[Opening Data supplied section]
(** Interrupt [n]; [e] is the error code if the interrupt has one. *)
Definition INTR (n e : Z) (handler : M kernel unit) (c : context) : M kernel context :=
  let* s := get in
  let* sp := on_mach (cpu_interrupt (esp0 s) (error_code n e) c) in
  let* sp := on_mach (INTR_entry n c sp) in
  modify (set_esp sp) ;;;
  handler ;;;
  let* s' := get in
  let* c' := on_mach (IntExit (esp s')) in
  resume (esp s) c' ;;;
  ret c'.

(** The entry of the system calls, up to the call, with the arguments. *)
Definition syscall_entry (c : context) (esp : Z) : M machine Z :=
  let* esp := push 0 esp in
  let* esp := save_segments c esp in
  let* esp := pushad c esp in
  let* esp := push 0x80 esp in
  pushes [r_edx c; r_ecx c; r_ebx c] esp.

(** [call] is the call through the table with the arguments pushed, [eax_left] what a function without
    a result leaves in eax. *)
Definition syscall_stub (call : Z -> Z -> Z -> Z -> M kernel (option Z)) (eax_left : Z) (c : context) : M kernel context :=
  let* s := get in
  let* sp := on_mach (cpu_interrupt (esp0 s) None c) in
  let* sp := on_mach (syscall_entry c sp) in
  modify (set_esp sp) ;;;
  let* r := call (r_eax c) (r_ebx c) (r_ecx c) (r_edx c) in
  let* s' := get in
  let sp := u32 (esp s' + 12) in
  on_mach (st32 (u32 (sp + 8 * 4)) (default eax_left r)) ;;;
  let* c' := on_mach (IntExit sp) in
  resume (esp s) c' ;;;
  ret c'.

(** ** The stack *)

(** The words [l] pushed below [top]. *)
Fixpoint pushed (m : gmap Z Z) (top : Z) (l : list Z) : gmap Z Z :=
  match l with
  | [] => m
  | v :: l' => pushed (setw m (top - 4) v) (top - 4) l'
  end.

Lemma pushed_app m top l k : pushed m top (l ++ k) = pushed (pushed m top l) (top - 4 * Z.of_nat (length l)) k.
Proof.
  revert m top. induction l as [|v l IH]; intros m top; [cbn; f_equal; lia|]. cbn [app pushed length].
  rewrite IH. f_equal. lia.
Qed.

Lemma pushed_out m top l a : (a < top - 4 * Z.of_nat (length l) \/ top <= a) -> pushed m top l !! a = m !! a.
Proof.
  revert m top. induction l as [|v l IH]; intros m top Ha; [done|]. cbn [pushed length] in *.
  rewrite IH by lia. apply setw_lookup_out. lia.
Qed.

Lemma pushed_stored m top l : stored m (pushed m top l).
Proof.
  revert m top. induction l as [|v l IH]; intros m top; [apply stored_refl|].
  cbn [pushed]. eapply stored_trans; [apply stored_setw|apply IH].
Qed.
[Closing Data supplied section]
■ Assigned task
Transcribe verbatim. Cover the lines from the first line of the entries above to the line containing "let* sp := on_mach (cpu_interrupt (esp0 s) (error_code", inclusive.

■ Solution to this problem
(** Interrupt [n]; [e] is the error code if the interrupt has one. *)
Definition INTR (n e : Z) (handler : M kernel unit) (c : context) : M kernel context :=
  let* s := get in
  let* sp := on_mach (cpu_interrupt (esp0 s) (error_code n e) c) in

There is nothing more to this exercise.